The Ghanaian government was very quick in reacting to the pandemic, and by the end of March, lockdown was in force. In the beginning, there was widespread compliance, and the government spent time informing and educating the population about what was happening. It showed strong commitment, and the crisis brought together the various political factions behind a common cause. As elections are planned for December this year, the tension between saving lives and saving livelihoods then began to emerge. Obviously, like all developing countries, the health infrastructure is weak. And the economy is highly informal, with more than 80% of the working population employed in this sector. It was extremely difficult to impose quarantine on marketplaces, and although there was some fumigation done, they had to stay open. Social gatherings, weddings, and funerals were prohibited, but there has been a lot of pressure for government to relax these measures.

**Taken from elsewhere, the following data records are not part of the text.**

(** X15.  The keywords [findKeywords] returns are active keywords that occur
    in the lower-cased title and excerpt, in the order of the active set.
    Switching a keyword off with [toggleKeyword] removes it, and nothing else,
    from the keywords found for every record; switching a keyword on adds it,
    at the end, for exactly the records that mention it. *)
Theorem findKeywords_after_toggle (keyword : string) (w : World) (item : NewsItem) :
  let before := activeKeywords (this w) in
  let after := activeKeywords (this (toggleKeyword keyword w)) in
  (forall k, In k (findKeywords before item) <-> In k before /\ mentions item k = true)
  /\ (In keyword before ->
      findKeywords after item
      = filter (fun k => negb (String.eqb keyword k)) (findKeywords before item)
      /\ ~ In keyword (findKeywords after item))
  /\ (~ In keyword before ->
      findKeywords after item
      = findKeywords before item ++ (if mentions item keyword then [keyword] else [])).
Proof.
  cbv zeta. fold (active_after_toggle keyword w). rewrite toggleKeyword_active.
  unfold findKeywords. fold (item_text item).
  change (fun k => JS.includes (item_text item) (JS.toLowerCase k)) with (mentions item).
  split; [intros k; apply filter_In|]. split.
  - intros Hin. apply StringSet_has_In in Hin. rewrite Hin. unfold StringSet.delete.
    split; [apply filter_comm|].
    rewrite filter_In, filter_In. intros [[_ H] _].
    rewrite String.eqb_refl in H. discriminate.
  - intros Hn.
    destruct (StringSet.has (activeKeywords (this w)) keyword) eqn:E;
      [apply StringSet_has_In in E; contradiction|].
    rewrite filter_app. reflexivity.
Qed.

Lemma findKeywords_after_toggle_witness :
  let item := mkNewsItem "a" "Council approves POLICE budget" "https://nola.gov/a" "Recent"
                "City of New Orleans" "No description available" (Num 0) in
  findKeywords keywords item = ["budget"; "police"; "council"]
  /\ findKeywords (activeKeywords (this (toggleKeyword "police" initial_world))) item
     = ["budget"; "council"]
  /\ findKeywords (activeKeywords (this (toggleKeyword "approves" initial_world))) item
     = ["budget"; "police"; "council"; "approves"].
Proof.
  intros item.
  destruct (findKeywords_after_toggle "police" initial_world item) as [_ [Hoff _]].
  destruct (findKeywords_after_toggle "approves" initial_world item) as [_ [_ Hon]].
  split; [reflexivity|]. split.
  - apply Hoff. simpl. tauto.
  - apply Hon. simpl. intros H.
    repeat (destruct H as [H|H]; [discriminate|]). exact H.
Defined.

(* ------------------------------------------------------------------ *)
(** *** Relevance scorer, continued *)
(* ------------------------------------------------------------------ *)

From Stdlib Require Import Lqa.

Lemma recency_bonus_range (now : Z) (t : JSNumber) :
  (0 <= recency_bonus now t <= 1)%Q.
Proof.
  unfold recency_bonus. destruct t as [t|]; [|lra].
  destruct (now - t <? SIX_HOURS); [lra|].
  destruct (now - t <? ONE_DAY); lra.
Qed.

Lemma bonus_range (applies : bool) (points : Q) :
  (0 <= points)%Q -> (0 <= bonus applies points <= points)%Q.
Proof. intros H. unfold bonus. destruct applies; lra. Qed.

Lemma Math_round_ge (x : Q) (n : Z) :
  (inject_Z n - (1 # 2) <= x)%Q -> n <= Math_round x.
Proof.
  intros H. unfold Math_round. rewrite <- (Qfloor_Z n). apply Qfloor_resp_le. lra.
Qed.

Lemma Math_round_le (x : Q) (n : Z) :
  (x < inject_Z n + (1 # 2))%Q -> Math_round x <= n.
Proof.
  intros H. unfold Math_round.
  assert (Hlt : (inject_Z (Qfloor (x + (1 # 2))) < inject_Z (n + 1))%Q).
  { pose proof (Qfloor_le (x + (1 # 2))) as Hf. rewrite inject_Z_plus.
    change (inject_Z 1) with 1%Q. lra. }
  rewrite <- Zlt_Qlt in Hlt. lia.
Qed.

Lemma level_of_score (now : Z) (item : NewsItem) (kws : list string) :
  level (calculateNewsworthiness now item kws)
  = if 4 <=? score (calculateNewsworthiness now item kws) then "high"
    else if 3 <=? score (calculateNewsworthiness now item kws) then "medium" else "low".
Proof. reflexivity. Qed.

(** X16.  Two matched keywords are enough for the level "high" and three for
    the top score 5, whatever the rest of the record; a record whose source
    contains "City of New Orleans" never scores below 2; a record with no
    matched keyword, no "Mayor" in its source and none of the four indicator
    words in its title never scores above 3, so it is never "high". *)
Theorem calculateNewsworthiness_thresholds
    (now : Z) (item : NewsItem) (kws : list string) :
  let r := calculateNewsworthiness now item kws in
  let lowered := JS.toLowerCase (title item) in
  ((2 <= List.length kws)%nat -> 4 <= score r /\ level r = "high")
  /\ ((3 <= List.length kws)%nat -> score r = 5)
  /\ (JS.includes (source item) "City of New Orleans" = true -> 2 <= score r)
  /\ (kws = [] ->
      JS.includes (source item) "Mayor" = false ->
      JS.includes lowered "breaking" || JS.includes lowered "emergency" = false ->
      JS.includes lowered "budget" || JS.includes lowered "council" = false ->
      score r <= 3 /\ level r <> "high").
Proof.
  intros r lowered.
  assert (Hs : score r = clamp 1 5 (Math_round (spec_raw_score now item (List.length kws))))
    by apply calculateNewsworthiness_score.
  pose proof (level_of_score now item kws) as Hl. fold r in Hl.
  pose proof (recency_bonus_range now (timestamp item)) as Hr.
  pose proof (bonus_range (JS.includes (source item) "Mayor") 1) as Hm.
  pose proof (bonus_range (JS.includes (source item) "City of New Orleans") (1 # 2)) as Hc.
  pose proof (bonus_range (JS.includes lowered "breaking" || JS.includes lowered "emergency") 2)
    as Hb.
  pose proof (bonus_range (JS.includes lowered "budget" || JS.includes lowered "council") 1)
    as Hu.
  assert (Hraw : spec_raw_score now item (List.length kws)
                 = (1 + (3 # 2) * inject_Z (Z.of_nat (List.length kws))
                    + (bonus (JS.includes (source item) "Mayor") 1
                       + bonus (JS.includes (source item) "City of New Orleans") (1 # 2)
                       + bonus (JS.includes lowered "breaking"
                                || JS.includes lowered "emergency") 2
                       + bonus (JS.includes lowered "budget"
                                || JS.includes lowered "council") 1
                       + recency_bonus now (timestamp item)))%Q) by reflexivity.
  set (raw := spec_raw_score now item (List.length kws)) in *.
  assert (Hk : forall k : Z, k <= Z.of_nat (List.length kws) ->
            (inject_Z k <= inject_Z (Z.of_nat (List.length kws)))%Q)
    by (intros k Hle; now rewrite <- Zle_Qle).
  unfold clamp in Hs.
  split; [|split; [|split]].
  - intros H2. assert (H4 : 4 <= score r).
    { assert (4 <= Math_round raw); [|lia].
      apply Math_round_ge. rewrite Hraw. specialize (Hk 2 ltac:(lia)).
      change (inject_Z 2) with 2%Q in Hk. change (inject_Z 4) with 4%Q. lra. }
    split; [exact H4|]. rewrite Hl. apply Z.leb_le in H4. now rewrite H4.
  - intros H3. assert (6 <= Math_round raw); [|lia].
    apply Math_round_ge. rewrite Hraw. specialize (Hk 3 ltac:(lia)).
    change (inject_Z 3) with 3%Q in Hk. change (inject_Z 6) with 6%Q. lra.
  - intros Hcity. assert (2 <= Math_round raw); [|lia].
    apply Math_round_ge. rewrite Hraw. specialize (Hk 0 ltac:(lia)).
    change (inject_Z 0) with 0%Q in Hk. change (inject_Z 2) with 2%Q.
    rewrite Hcity in *. unfold bonus at 2. lra.
  - intros Hnil Hmayor Hbreak Hbudget.
    assert (H3 : score r <= 3).
    { assert (Math_round raw <= 3); [|lia].
      apply Math_round_le. rewrite Hraw. rewrite Hnil, Hmayor, Hbreak, Hbudget.
      unfold bonus at 1 3 4. change (inject_Z (Z.of_nat (List.length []))) with 0%Q.
      change (inject_Z 3) with 3%Q. lra. }
    split; [exact H3|]. rewrite Hl.
    destruct (4 <=? score r) eqn:E; [apply Z.leb_le in E; lia|].
    destruct (3 <=? score r); discriminate.
Qed.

Also, the government wanted to get on with its political campaign. I hear the government has stopped testing. There are no new cases being detected, and the number of active cases is falling, either through death or recovery. Is this due to lack of testing or because the case numbers are actually falling? There seems to be an emerging consensus that the epidemic in Africa has not panned out the way the international community thought it would. It has not been as virulent and pervasive as initially feared. Various explanations have been offered – Africa has a youthful population, so they are less likely to die and therefore the impact has been limited. Also, maybe because African countries have endured endemic diseases for so long, they have developed strong immunities, whether to Ebola, malaria or other communicable diseases. Whatever the evidence, it is all pointing to the level of infection being much lower in Africa than elsewhere. The number of deaths even in South Africa, although higher than elsewhere in Africa, are still much lower than in Europe and the US.
Governments have tried relief packages to mitigate both health and economic effects. The Ghanaian government raised over 600m cedis (around US$100m) to be offered as soft loans. They came up with a comprehensive programme to resuscitate the economy, in part by boosting the “One district one factory” policy and offering funds for SMEs. But there are many questions to ask: Was this effective? Did it save jobs? Has it just boosted consumption or has it been productivity-enhancing? The jury is still out on this issue. I don’t yet have the data so we cannot say what the overall impact has been. It’s too early to say. Social distancing and face masks continue, but in a more relaxed manner. Until recently, you could not go into any public area, or even drive a car, without wearing a mask. It is now more relaxed and does not seem to be manifesting in higher death rates or increased numbers in intensive care. The airport has re-opened; they have a testing site there so anybody coming into town is tested. If you can’t show a recent negative test, you are quickly tested, so you’re not quarantined. And the terrestrial borders are also open. We need coordination amongst countries. Closing the border doesn’t solve the problem; we need common policy and regulations across the different countries in West Africa. This would help transboundary mitigation. Rather than looking at national programs, we need a regional or continental approach.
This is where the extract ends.